Particular affirmative Some animal is a human.
Particular negative Some animal is not a horse. Or, Not every animal is a horse.
These sentences all happen to be true, but of course there are false categorical sentences too, like ‘Every human is a horse’.
The noun immediately after the quantifier expression ‘Every’, ‘No’, ‘Some’ or ‘Not every’ is known as the subject, and the noun at the end of the sentence is known as the predicate. In the examples above, the subject comes before the predicate, or as we will say, the sentences are written in SP ordering. But al-Fārābī was aware that some logicians wrote the sentences in PS ordering, i.e. with predicate before subject. The PS ordering is almost as artificial in Arabic as it is in English. Al-Fārābī illustrates it with sentences that we translate as:
Animal is true of every human.
Animal holds of every human.
Animal is in every human.
There are similar examples for the other categorical forms. As PS versions of ‘Not every animal is a horse’ al-Fārābī writes sentences that we translate as
Horse doesn’t hold of every animal.
Horse fails to hold of some animal.
Horse is absent from some animal.
These three sentences are read as synonymous – so the scope of ‘some’ in the last two is the whole sentence.
The subject and predicate of a categorical sentence are called its terms. Aristotelian logic is relaxed about the syntactic form of terms. For example the sentence ‘Every philosopher laughs’ is acceptable as a universal affirmative sentence with ‘laughs’ as predicate. If you want to you can paraphrase it as ‘Every philosopher is a laugher’, so as to replace the verb by a noun. In PS form that becomes ‘Laugher is true of every philosopher’. Al-Fārābī observed (22,11f) that in logic Aristotle generally replaced the term words and phrases by single letters of the alphabet: ‘No B is an A’ and so on.
Aristotle recognized two kinds of categorical sentence that have no quantifier. One is singular sentences with a proper name subject, such as ‘Zayd is an animal’. The other, called indeterminate sentences, would be illustrated by ‘Horse is animal’ if English allowed such a sentence.
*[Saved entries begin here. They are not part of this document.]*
(* ===== verification/Process.v ===== *)
(** * User processes (proc/process.c)

    The process table on top of the kernel core.  The addresses of the table
    and of process_start are link-time facts and parameters. *)
From S2P Require Import Prelude Bytes Libc Cpu Kstate Queues Kinv Scheduler Sleepq Thread Pagepool Vm.
Import Libc Sleepq Thread Vm.

Module Process.

Definition PROCESS_MAX_PROCESSES : Z := 8.
Definition PROCESS_NAME_MAX : Z := 128.
(** The name, the state and six words. *)
Definition SIZEOF_PROCESS : Z := 156.

Inductive process_state_t := PROCESS_FREE | PROCESS_RUNNING | PROCESS_ZOMBIE.
#[export] Instance process_state_eq_dec : EqDecision process_state_t.
Proof. solve_decision. Defined.

(** process_table_t: one entry. *)
Record process_t := Process {
  executable : list Z; state : process_state_t; retval : Z; parent : Z;
  first_zombie : Z; prev_zombie : Z; next_zombie : Z; children : Z }.
#[export] Instance eta_process : Eta process_t := fun p =>
  Process (executable p) (state p) (retval p) (parent p) (first_zombie p) (prev_zombie p) (next_zombie p) (children p).

(** The table, its lock, and the parts of the kernel processes use. *)
Record pstate := Pstate {
  kernel : kstate; memory : vm_t; process_table : list process_t; process_table_slock : Z }.
#[export] Instance eta_pstate : Eta pstate := fun s =>
  Pstate (kernel s) (memory s) (process_table s) (process_table_slock s).

Abbreviation P A := (M pstate A).

Definition get_proc (i : Z) : P process_t := fun s => oread (arr_get (process_table s) i) s.
Definition upd_proc (i : Z) (f : process_t → process_t) : P unit := fun s =>
  match arr_get (process_table s) i with
  | Some e => Done tt (s <| process_table := <[Z.to_nat i := f e]> (process_table s) |>)
  | None => Fault
  end.

Definition interrupt_disable : P Z := zoom #kernel (_interrupt_disable #k_status).
Definition interrupt_set_state (i : Z) : P unit := zoom #kernel (_interrupt_set_state #k_status i);; mret tt.

Section process.
Variables thread_stack_areas thread_finish_addr process_table_addr process_start_addr : Z.

(** &process_table[pid], the resource a joining thread sleeps on. *)
Definition process_addr (pid : Z) : Z := process_table_addr + pid * SIZEOF_PROCESS.

Definition process_reset (pid : Z) : P unit :=
  upd_proc pid (λ e, e <| state := PROCESS_FREE |>);;
  upd_proc pid (λ e, e <| executable := <[0%nat := 0]> (executable e) |>);;
  upd_proc pid (λ e, e <| retval := 0 |>).

(** The loops of process_init and alloc_process_id run to [i <= PROCESS_MAX_PROCESSES]. *)
Definition process_init : P unit :=
  spinlock_reset #process_table_slock;;
  for_loop (Z.to_nat (PROCESS_MAX_PROCESSES + 1)) 0 process_reset.

Definition alloc_process_id (newstate : process_state_t) : P Z :=
  intr_status ← interrupt_disable;
  spinlock_acquire #process_table_slock;;
  found ← find_loop (Z.to_nat (PROCESS_MAX_PROCESSES + 1)) 0 (λ i,
    e ← get_proc i;
    if decide (state e = PROCESS_FREE) then
      process_reset i;;
      upd_proc i (λ e, e <| state := newstate |>);;
      mret true
    else mret false);
  spinlock_release #process_table_slock;;
  interrupt_set_state intr_status;;
  mret (match found with Some i => i | None => -1 end).

Definition process_get_current_process : P Z :=
  zoom #kernel (t ← thread_get_current_thread_entry; e ← get_thread t; mret (t_process_id e)).

Definition process_get_current_process_entry : P Z :=
  pid ← process_get_current_process; mret (process_addr pid).

Definition process_spawn (name : list Z) : P Z :=
  my_pid ← process_get_current_process;
  pid ← alloc_process_id PROCESS_RUNNING;
  if decide (pid < 0) then mret (-1) else
  e ← get_proc pid;
  name ← oread (stringcopy (executable e) name PROCESS_NAME_MAX);
  upd_proc pid (λ e, e <| executable := name |>);;
  upd_proc pid (λ e, e <| retval := 0 |>);;
  upd_proc pid (λ e, e <| first_zombie := -1 |>);;
  upd_proc pid (λ e, e <| prev_zombie := -1 |>);;
  upd_proc pid (λ e, e <| next_zombie := -1 |>);;
  upd_proc pid (λ e, e <| parent := my_pid |>);;
  upd_proc pid (λ e, e <| children := 0 |>);;
  intr_status ← interrupt_disable;
  spinlock_acquire #process_table_slock;;
  (if decide (0 ≤ my_pid) then upd_proc my_pid (λ e, e <| children := children e + 1 |>) else mret tt);;
  spinlock_release #process_table_slock;;
  interrupt_set_state intr_status;;
  thread ← zoom #kernel (thread_create thread_stack_areas thread_finish_addr process_start_addr (u32 pid));
  zoom #kernel (thread_run thread);;
  mret pid.

(** Wait until the process is a zombie; [wakeups] bounds how often the thread is
    woken in between. *)
Fixpoint join_wait (wakeups : nat) (pid : Z) : P unit :=
  e ← get_proc pid;
  if decide (state e = PROCESS_ZOMBIE) then mret tt else
  zoom #kernel (sleepq_add (process_addr pid));;
  spinlock_release #process_table_slock;;
  zoom #kernel thread_switch;;
  spinlock_acquire #process_table_slock;;
  match wakeups with O => spin | S n => join_wait n pid end.

(** Take [pid] out of the list of zombies of [my_pid]. *)
Definition unlink_zombie (my_pid pid : Z) : P unit :=
  me ← get_proc my_pid;
  e ← get_proc pid;
  if decide (first_zombie me = pid) then
    let next := next_zombie e in
    upd_proc my_pid (λ e, e <| first_zombie := next |>);;
    if decide (0 ≤ next) then upd_proc next (λ e, e <| prev_zombie := -1 |>) else mret tt
  else
    let prev := prev_zombie e in
    let next := next_zombie e in
    upd_proc prev (λ e, e <| next_zombie := next |>);;
    if decide (0 ≤ next) then upd_proc next (λ e, e <| prev_zombie := prev |>) else mret tt.

(** The rest of process_join, once [pid] is a zombie. *)
Definition reap (my_pid pid : Z) : P Z :=
  e ← get_proc pid;
  let ret := retval e in
  upd_proc pid (λ e, e <| retval := -1 |>);;
  upd_proc pid (λ e, e <| parent := -1 |>);;
  e ← get_proc pid;
  (if decide (children e = 0) then
     upd_proc my_pid (λ e, e <| children := children e - 1 |>);;
     unlink_zombie my_pid pid;;
     process_reset pid
   else mret tt);;
  mret ret.

Definition process_join (wakeups : nat) (pid : Z) : P Z :=
  my_pid ← process_get_current_process;
  if decide (pid < 0 ∨ PROCESS_MAX_PROCESSES ≤ pid) then mret (-1) else
  e ← get_proc pid;
  if decide (parent e ≠ my_pid) then mret (-1) else
  intr_status ← interrupt_disable;
  spinlock_acquire #process_table_slock;;
  join_wait wakeups pid;;
  ret ← reap my_pid pid;
  spinlock_release #process_table_slock;;
  interrupt_set_state intr_status;;
  mret ret.

(** The loop of finish_given_process over the zombie children of [pid]. *)
Fixpoint free_zombies (fuel : nat) (pid : Z) : P unit :=
  match fuel with
  | O => spin
  | S n =>
    e ← get_proc pid;
    let zombie := first_zombie e in
    if decide (0 ≤ zombie) then
      upd_proc zombie (λ e, e <| state := PROCESS_FREE |>);;
      upd_proc zombie (λ e, e <| retval := -1 |>);;
      upd_proc zombie (λ e, e <| parent := -1 |>);;
      z ← get_proc zombie;
      upd_proc pid (λ e, e <| first_zombie := next_zombie z |>);;
      upd_proc pid (λ e, e <| children := children e - 1 |>);;
      free_zombies n pid
    else mret tt
  end.

(** One more turn than there are processes. *)
Definition zombie_fuel : nat := Z.to_nat (PROCESS_MAX_PROCESSES + 1).

(** Add [pid] to the front of the zombies of its parent. *)
Definition link_zombie (pid parent : Z) : P unit :=
  upd_proc pid (λ e, e <| state := PROCESS_ZOMBIE |>);;
  p ← get_proc parent;
  let zombie := first_zombie p in
  upd_proc pid (λ e, e <| next_zombie := zombie |>);;
  (if decide (0 ≤ zombie) then upd_proc zombie (λ e, e <| prev_zombie := pid |>) else mret tt);;
  upd_proc parent (λ e, e <| first_zombie := pid |>).

(** [depth] bounds the recursion to the parent. *)
Fixpoint finish_given_process (depth : nat) (pid ret : Z) : P unit :=
  e ← get_proc pid;
  let parent := parent e in
  upd_proc pid (λ e, e <| retval := ret |>);;
  free_zombies zombie_fuel pid;;
  orphan ← (if decide (0 ≤ parent) then
              p ← get_proc parent; mret (bool_decide (state p = PROCESS_ZOMBIE))
            else mret false);
  (if orphan : bool then
     upd_proc parent (λ e, e <| children := children e - 1 |>);;
     p ← get_proc parent;
     (if decide (children p = 0 ∧ retval p < 0) then
        match depth with O => spin | S d => finish_given_process d parent 0 end
      else mret tt);;
     upd_proc pid (λ e, e <| state := PROCESS_FREE |>)
   else if decide (0 ≤ parent) then link_zombie pid parent
   else upd_proc pid (λ e, e <| state := PROCESS_ZOMBIE |>));;
  zoom #kernel (sleepq_wake (process_addr pid)).

Definition process_finish (depth : nat) (ret : Z) : P unit :=
  t ← zoom #kernel thread_get_current_thread_entry;
  thread ← zoom #kernel (get_thread t);
  let pid := t_process_id thread in
  let ret := if decide (ret < 0) then 0 else ret in
  intr_status ← interrupt_disable;
  spinlock_acquire #process_table_slock;;
  zoom #memory (vm_destroy_pagetable (t_pagetable thread));;
  finish_given_process depth pid ret;;
  zoom #kernel (upd_thread t (λ e, e <| t_pagetable := 0 |>));;
  spinlock_release #process_table_slock;;
  interrupt_set_state intr_status;;
  zoom #kernel thread_finish.
End process.
End Process.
Al-Fārābī believes that indeterminate sentences have a role to play in explaining how arguments that are not logically valid can still have a limited form of cogency; see the discussion of Tolerance in Section 3.21 below. Otherwise sentences with no quantifier play a very minor role in Syllogism.
1.2 Syllogisms
When we take two categorical sentences, we sometimes find ourselves committed to a third sentence. If this happens, we say that the first two sentences are premises, the third is the conclusion, and the premises form a syllogism.
For example the pair of premises ‘Every human is an animal’ and ‘Every animal is sentient’ produces the conclusion ‘Every human is sentient’. But the pair of premises ‘Every human is an animal’ and ‘Some animals fly’ has no conclusion and doesn’t form a syllogism.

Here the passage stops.